Consequently, the second pillar of Moravec’s philosophy is that the acceleration in computer power per unit cost will continue. In particular, the ability of machines to absorb and classify masses of sensory data will increase hugely, and enable the mobile robot to explore its
surroundings in much the same way as a child. Moravec includes advances in biotechnology as a way of achieving some of the necessary packing densities of computing components.
The third step is to do with the symbiosis between man and machine. Improved sensors and displays will enable machines to work alongside human beings, allowing us to become helpful teachers to the robots. Devices such as ‘magic glasses’ and ‘magic gloves’ are invoked as existing early steps in making the computer provide sensory feedback to its human user. The gloves enable the user to ‘feel’ a simulated solid and so grasp and move objects on a screen. The glasses complete the illusion of actually being in some location that is merely stored in the memory of the machine.
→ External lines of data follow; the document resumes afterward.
(** * DiagnostiQ: persistence store, AI gateway client, session orchestrator

    A shallow embedding of [backend/database.py], [backend/api_client.py],
    [backend/schemas.py] and of the submit handler of [app.py], followed by
    the properties of the specification that are checked against it.

    Conventions of the embedding.
    - A Python [str] is the [string] of its UTF-8 encoding, the form in
      which SQLite keeps TEXT and in which the literals of this file are
      read. Concatenation and equality are those of the bytes; [len] and
      slices count characters (code points), not bytes.
    - A Python [float] is an IEEE 754 binary64 value, [spec_float] with
      precision 53 and maximal exponent 1024.
    - A function that can raise returns a [result]; [Raise e] carries the
      exception object.
    - The SQLite file is a [store]: each relation is present or not, the
      [sessions] relation carries its list of columns (older files may
      miss some), and a relation keeps its rows in rowid order.
    - What the outside world answers (the clock, the HTTP server, the file
      system) is an argument of the function that asks for it. *)

From Stdlib Require Import ZArith List String Ascii Bool Lia Sorted DecimalString.
From Stdlib Require Import Permutation QArith Qabs.
From Stdlib Require Import Floats.SpecFloat.
Import ListNotations.

Local Open Scope string_scope.
Local Open Scope Z_scope.

(** ** Python exceptions and results *)

Inductive exc_class : Type :=
| RuntimeError
| OperationalError      (* sqlite3.OperationalError *)
| ZeroDivisionError
| OverflowError
| KeyError
| IndexError
| OSError
| RequestException      (* requests.exceptions.RequestException and subclasses *)
| JSONDecodeError.

(** An exception object: its class and [str(e)]. Every class above derives
    from [Exception]. *)
Record exn : Type := Exception { exc_type : exc_class; exc_str : string }.

Definition exc_class_eqb (a b : exc_class) : bool :=
  match a, b with
  | RuntimeError, RuntimeError
  | OperationalError, OperationalError
  | ZeroDivisionError, ZeroDivisionError
  | OverflowError, OverflowError
  | KeyError, KeyError
  | IndexError, IndexError
  | OSError, OSError
  | RequestException, RequestException
  | JSONDecodeError, JSONDecodeError => true
  | _, _ => false
  end.

Inductive result (A : Type) : Type :=
| Ok (a : A)
| Raise (e : exn).

Arguments Ok {A} a.
Arguments Raise {A} e.

Definition bind {A B : Type} (m : result A) (k : A -> result B) : result B :=
  match m with
  | Ok a => k a
  | Raise e => Raise e
  end.

Notation "x <- m ;; k" := (bind m (fun x => k))
  (at level 100, m at next level, right associativity).

Fixpoint mapM {A B : Type} (f : A -> result B) (l : list A) : result (list B) :=
  match l with
  | [] => Ok []
  | a :: l' => b <- f a ;; bs <- mapM f l' ;; Ok (b :: bs)
  end.

(** ** Numbers of a usage mapping *)

Definition prec : Z := 53.
Definition emax : Z := 1024.

Definition float : Type := spec_float.

Inductive pynum : Type :=
| PyInt (z : Z)
| PyFloat (f : float).

(** A Python [dict] from names to numbers, in insertion order. *)
Definition usage_dict : Type := list (string * pynum).

(** [json.dumps] and [json.loads] on such mappings. The [json] module is
    not part of the repository: the store is written against this
    interface and every property that needs a fact about the codec says
    which one. *)
Class JsonCodec : Type := {
  json_dumps : usage_dict -> string;
  json_loads : string -> result usage_dict
}.

(** ** The relations *)

(** A value of a TEXT column: NULL or a text. *)
Abbreviation cell := (option string) (only parsing).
The climax of this argument comes in the fourth step, where the world, driven by industrial competition, will see the development of the perfect computer receptacle into which the complete content of a human being’s brain (hence intellect) can be transmitted. Moravec is aware that this notion can be demolished by the argument that such data would be useless to a machine that was not driven by its own needs to acquire it. He labels such nonbelievers as being besotted with some obscure viewpoint called ‘the bodyidentity position’, and urges them to shed this heresy and instead embrace ‘the pattern-identity position’. This he clarifies as being the belief that ‘I’ am the process and pattern of what goes on in my head, and if that can be preserved in some other box ‘I’ become preserved in that box. In this way we shall all be able to be preserved forever, regenerating in a new box whenever the old one starts wearing out.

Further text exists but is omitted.